- _Task details_
Every line of the entries below from the one containing "Some s => s" to the one containing "(** [s.split(sep)[0]]: the", both ends included, must be written out exactly. No other line belongs in the answer.

- _Data for this exercise_

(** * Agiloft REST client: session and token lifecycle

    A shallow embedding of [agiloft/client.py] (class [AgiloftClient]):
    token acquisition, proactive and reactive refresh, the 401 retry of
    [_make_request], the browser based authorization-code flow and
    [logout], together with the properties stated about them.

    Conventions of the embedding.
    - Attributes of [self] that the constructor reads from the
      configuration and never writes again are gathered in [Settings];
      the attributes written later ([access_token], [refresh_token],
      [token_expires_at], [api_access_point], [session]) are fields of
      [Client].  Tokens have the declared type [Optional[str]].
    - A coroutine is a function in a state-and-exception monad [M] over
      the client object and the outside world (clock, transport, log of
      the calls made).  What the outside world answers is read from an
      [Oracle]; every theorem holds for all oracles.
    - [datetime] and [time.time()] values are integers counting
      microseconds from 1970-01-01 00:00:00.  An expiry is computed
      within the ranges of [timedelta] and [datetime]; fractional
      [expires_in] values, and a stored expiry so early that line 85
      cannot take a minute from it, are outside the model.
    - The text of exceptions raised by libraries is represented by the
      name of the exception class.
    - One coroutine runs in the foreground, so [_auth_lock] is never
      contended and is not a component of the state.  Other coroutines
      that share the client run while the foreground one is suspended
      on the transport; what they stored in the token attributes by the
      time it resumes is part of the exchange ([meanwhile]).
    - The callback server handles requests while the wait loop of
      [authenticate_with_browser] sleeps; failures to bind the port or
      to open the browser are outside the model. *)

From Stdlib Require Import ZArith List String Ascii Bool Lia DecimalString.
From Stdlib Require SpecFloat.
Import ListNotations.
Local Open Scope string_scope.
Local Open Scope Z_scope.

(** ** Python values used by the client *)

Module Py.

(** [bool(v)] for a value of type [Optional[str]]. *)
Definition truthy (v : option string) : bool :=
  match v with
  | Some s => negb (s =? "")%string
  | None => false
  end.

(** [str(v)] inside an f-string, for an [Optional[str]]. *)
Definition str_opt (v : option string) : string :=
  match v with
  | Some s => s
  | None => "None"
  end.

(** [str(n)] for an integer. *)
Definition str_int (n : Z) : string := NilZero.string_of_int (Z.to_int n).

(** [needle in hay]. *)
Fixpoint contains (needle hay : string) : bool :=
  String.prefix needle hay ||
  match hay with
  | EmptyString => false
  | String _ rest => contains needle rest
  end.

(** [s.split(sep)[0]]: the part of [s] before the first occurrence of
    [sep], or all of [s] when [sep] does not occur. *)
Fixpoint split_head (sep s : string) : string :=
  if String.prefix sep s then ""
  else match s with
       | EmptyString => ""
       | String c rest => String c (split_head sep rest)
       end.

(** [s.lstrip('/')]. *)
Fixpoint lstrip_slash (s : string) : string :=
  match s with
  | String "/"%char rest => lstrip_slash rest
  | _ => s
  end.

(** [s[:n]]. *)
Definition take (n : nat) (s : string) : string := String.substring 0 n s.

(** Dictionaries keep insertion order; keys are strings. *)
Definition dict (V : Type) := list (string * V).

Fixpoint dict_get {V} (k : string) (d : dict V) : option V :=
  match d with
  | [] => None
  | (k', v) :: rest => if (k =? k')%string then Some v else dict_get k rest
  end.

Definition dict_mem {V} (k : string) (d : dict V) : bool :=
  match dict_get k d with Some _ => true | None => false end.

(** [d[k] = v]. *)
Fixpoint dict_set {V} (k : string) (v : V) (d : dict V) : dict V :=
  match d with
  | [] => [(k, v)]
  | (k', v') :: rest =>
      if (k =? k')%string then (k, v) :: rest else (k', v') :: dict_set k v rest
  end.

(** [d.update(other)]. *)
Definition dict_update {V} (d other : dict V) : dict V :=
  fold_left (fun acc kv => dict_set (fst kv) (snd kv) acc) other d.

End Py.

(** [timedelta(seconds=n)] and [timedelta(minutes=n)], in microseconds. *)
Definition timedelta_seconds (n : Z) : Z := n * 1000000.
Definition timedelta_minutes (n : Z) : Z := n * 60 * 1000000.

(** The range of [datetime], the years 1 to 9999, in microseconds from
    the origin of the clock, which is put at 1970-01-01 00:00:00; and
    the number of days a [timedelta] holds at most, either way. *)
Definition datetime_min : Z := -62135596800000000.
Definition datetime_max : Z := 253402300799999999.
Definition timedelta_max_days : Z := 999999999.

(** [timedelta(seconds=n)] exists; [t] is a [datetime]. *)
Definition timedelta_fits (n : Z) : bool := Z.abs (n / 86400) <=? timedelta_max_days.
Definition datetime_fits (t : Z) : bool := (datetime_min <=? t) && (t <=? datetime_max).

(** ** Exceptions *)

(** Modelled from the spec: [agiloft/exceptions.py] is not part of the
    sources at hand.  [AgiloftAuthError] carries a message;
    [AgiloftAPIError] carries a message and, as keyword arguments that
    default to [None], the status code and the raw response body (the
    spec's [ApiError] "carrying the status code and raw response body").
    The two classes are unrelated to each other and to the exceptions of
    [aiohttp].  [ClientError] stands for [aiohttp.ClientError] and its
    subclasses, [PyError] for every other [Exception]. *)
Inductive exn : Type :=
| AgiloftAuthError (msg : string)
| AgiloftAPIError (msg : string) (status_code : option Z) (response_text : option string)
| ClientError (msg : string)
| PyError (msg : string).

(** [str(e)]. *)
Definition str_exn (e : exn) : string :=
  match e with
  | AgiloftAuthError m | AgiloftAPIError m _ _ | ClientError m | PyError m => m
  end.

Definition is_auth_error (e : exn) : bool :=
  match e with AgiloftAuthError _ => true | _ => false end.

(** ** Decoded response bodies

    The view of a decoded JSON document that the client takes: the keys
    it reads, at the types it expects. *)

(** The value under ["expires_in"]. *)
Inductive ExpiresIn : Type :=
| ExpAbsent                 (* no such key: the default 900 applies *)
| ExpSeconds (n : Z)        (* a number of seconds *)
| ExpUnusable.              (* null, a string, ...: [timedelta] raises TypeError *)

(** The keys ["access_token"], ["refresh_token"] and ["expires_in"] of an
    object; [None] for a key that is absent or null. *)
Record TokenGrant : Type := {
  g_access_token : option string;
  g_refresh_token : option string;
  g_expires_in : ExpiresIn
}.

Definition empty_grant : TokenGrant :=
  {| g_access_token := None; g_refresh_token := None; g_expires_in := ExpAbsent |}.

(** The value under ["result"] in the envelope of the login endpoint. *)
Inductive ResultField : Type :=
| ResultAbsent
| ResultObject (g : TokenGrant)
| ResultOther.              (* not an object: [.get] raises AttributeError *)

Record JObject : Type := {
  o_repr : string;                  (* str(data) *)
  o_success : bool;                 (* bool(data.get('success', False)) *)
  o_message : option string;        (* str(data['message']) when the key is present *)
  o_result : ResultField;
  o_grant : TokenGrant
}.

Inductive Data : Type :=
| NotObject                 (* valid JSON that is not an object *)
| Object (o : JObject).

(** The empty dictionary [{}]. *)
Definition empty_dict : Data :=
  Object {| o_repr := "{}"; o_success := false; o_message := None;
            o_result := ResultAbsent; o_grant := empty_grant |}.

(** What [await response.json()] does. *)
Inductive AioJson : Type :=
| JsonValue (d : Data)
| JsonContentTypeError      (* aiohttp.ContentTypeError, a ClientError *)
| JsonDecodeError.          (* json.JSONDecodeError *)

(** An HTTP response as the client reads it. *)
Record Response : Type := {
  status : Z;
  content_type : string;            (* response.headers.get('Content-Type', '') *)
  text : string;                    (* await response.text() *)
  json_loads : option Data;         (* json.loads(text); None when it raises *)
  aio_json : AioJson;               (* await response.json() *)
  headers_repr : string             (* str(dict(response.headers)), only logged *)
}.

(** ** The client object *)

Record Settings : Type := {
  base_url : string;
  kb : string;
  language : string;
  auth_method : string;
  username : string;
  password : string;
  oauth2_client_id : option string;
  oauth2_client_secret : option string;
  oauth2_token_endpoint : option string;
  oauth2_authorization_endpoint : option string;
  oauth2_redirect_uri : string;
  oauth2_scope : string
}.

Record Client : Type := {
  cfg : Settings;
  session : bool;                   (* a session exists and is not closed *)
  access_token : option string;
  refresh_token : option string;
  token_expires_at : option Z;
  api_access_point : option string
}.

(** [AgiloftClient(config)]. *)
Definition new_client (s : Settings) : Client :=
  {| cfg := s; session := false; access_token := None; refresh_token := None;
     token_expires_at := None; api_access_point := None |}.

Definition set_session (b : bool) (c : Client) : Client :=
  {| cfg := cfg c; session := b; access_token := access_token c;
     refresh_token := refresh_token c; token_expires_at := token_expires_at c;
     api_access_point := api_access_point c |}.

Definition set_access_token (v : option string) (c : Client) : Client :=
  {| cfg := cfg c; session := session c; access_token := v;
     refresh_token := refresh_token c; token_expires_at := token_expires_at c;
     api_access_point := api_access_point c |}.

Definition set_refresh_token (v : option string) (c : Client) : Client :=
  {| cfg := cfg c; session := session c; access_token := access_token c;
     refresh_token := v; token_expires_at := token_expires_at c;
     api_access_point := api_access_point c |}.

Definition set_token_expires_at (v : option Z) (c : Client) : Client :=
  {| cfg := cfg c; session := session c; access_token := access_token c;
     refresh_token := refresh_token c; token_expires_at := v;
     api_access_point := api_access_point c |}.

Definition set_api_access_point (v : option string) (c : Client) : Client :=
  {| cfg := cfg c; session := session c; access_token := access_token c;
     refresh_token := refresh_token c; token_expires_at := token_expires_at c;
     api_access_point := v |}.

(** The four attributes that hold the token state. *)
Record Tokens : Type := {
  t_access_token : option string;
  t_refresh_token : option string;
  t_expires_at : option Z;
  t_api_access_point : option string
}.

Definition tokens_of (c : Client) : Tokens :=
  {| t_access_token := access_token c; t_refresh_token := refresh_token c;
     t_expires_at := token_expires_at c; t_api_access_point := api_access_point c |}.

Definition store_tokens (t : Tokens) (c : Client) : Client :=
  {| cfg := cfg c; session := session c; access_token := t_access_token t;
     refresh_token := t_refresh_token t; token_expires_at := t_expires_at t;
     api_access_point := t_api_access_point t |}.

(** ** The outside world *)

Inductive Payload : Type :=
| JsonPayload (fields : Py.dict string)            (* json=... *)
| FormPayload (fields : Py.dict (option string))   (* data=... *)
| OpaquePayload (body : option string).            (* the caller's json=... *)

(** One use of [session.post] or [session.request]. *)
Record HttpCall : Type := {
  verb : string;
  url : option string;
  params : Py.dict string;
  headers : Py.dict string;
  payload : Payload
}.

- _Your solution_
  | Some s => s
  | None => "None"
  end.

(** [str(n)] for an integer. *)
Definition str_int (n : Z) : string := NilZero.string_of_int (Z.to_int n).

(** [needle in hay]. *)
Fixpoint contains (needle hay : string) : bool :=
  String.prefix needle hay ||
  match hay with
  | EmptyString => false
  | String _ rest => contains needle rest
  end.

(** [s.split(sep)[0]]: the part of [s] before the first occurrence of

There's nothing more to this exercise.